The required output is the exact run of lines below that opens at the line with "In k (unlocks" and closes at the line with "- intros k.".
─── Records supplied
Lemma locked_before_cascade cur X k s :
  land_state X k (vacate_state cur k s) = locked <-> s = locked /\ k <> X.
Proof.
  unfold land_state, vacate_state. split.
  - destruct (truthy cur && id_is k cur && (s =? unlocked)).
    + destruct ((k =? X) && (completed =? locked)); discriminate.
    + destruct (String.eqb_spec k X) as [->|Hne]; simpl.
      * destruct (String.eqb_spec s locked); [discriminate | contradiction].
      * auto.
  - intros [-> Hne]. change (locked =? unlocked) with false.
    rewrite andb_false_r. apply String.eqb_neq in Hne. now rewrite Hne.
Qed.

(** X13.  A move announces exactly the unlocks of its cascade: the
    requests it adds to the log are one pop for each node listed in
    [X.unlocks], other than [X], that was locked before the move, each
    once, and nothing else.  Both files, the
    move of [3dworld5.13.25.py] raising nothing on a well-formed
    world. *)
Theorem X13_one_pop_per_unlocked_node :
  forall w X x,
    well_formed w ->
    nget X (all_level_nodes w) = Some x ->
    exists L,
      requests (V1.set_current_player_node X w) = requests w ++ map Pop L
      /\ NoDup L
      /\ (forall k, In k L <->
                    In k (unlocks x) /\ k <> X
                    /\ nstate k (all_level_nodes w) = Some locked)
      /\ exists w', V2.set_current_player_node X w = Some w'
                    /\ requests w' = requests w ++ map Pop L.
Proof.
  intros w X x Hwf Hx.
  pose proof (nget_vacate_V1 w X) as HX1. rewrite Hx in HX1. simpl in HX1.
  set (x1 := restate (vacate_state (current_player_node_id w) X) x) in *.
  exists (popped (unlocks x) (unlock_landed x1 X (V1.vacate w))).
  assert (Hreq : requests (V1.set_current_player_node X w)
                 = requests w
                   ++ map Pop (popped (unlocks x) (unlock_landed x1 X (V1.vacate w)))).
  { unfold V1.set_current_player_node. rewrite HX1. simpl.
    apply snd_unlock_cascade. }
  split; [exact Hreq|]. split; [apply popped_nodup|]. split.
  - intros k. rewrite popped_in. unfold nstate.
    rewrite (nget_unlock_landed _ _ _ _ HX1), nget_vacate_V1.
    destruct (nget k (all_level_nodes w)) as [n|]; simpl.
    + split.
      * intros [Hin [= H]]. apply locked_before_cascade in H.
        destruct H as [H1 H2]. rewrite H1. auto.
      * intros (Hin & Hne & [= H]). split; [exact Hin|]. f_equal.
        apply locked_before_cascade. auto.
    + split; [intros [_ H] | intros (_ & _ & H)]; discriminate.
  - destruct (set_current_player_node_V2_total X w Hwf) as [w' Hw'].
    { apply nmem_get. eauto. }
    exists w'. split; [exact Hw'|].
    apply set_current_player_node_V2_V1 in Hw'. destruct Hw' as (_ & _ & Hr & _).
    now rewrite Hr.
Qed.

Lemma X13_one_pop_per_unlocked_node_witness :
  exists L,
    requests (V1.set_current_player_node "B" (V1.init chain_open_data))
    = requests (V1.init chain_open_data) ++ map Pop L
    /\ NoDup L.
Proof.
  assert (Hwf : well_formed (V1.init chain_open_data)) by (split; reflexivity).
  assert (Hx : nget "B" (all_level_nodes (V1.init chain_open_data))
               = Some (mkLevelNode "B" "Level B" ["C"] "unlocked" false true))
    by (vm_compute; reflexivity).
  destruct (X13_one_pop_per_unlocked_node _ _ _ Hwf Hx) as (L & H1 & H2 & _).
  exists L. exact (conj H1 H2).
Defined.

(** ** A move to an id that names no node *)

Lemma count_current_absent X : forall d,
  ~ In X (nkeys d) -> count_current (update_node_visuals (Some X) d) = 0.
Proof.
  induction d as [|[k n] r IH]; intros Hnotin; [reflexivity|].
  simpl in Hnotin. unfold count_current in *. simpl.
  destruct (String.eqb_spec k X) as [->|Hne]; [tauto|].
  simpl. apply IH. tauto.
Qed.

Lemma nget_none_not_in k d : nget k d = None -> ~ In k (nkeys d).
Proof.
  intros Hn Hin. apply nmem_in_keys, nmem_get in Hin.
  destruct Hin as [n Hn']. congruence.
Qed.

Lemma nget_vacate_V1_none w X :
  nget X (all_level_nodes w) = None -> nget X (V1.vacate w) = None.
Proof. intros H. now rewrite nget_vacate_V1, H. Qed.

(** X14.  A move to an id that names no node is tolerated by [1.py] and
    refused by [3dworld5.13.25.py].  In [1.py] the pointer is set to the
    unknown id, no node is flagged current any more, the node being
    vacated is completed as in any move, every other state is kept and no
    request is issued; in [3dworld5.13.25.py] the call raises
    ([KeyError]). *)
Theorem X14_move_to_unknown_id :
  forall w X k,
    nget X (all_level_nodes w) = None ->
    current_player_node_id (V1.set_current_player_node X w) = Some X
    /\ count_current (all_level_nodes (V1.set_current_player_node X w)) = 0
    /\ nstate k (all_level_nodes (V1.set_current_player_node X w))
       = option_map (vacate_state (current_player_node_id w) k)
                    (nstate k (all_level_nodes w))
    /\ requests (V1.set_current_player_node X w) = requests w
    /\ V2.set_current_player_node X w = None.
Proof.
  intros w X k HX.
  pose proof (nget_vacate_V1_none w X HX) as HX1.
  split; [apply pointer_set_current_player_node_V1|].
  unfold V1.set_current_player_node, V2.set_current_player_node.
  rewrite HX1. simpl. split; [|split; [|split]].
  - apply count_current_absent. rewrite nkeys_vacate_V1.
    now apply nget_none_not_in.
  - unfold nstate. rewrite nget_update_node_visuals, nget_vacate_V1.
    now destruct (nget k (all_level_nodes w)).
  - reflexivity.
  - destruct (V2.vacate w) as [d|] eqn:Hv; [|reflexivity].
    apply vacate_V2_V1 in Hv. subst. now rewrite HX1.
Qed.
──────
Completed exercise
                    In k (unlocks x) /\ k <> X
                    /\ nstate k (all_level_nodes w) = Some locked)
      /\ exists w', V2.set_current_player_node X w = Some w'
                    /\ requests w' = requests w ++ map Pop L.
Proof.
  intros w X x Hwf Hx.
  pose proof (nget_vacate_V1 w X) as HX1. rewrite Hx in HX1. simpl in HX1.
  set (x1 := restate (vacate_state (current_player_node_id w) X) x) in *.
  exists (popped (unlocks x) (unlock_landed x1 X (V1.vacate w))).
  assert (Hreq : requests (V1.set_current_player_node X w)
                 = requests w
                   ++ map Pop (popped (unlocks x) (unlock_landed x1 X (V1.vacate w)))).
  { unfold V1.set_current_player_node. rewrite HX1. simpl.
    apply snd_unlock_cascade. }
  split; [exact Hreq|]. split; [apply popped_nodup|]. split.
  - intros k. rewrite popped_in. unfold nstate.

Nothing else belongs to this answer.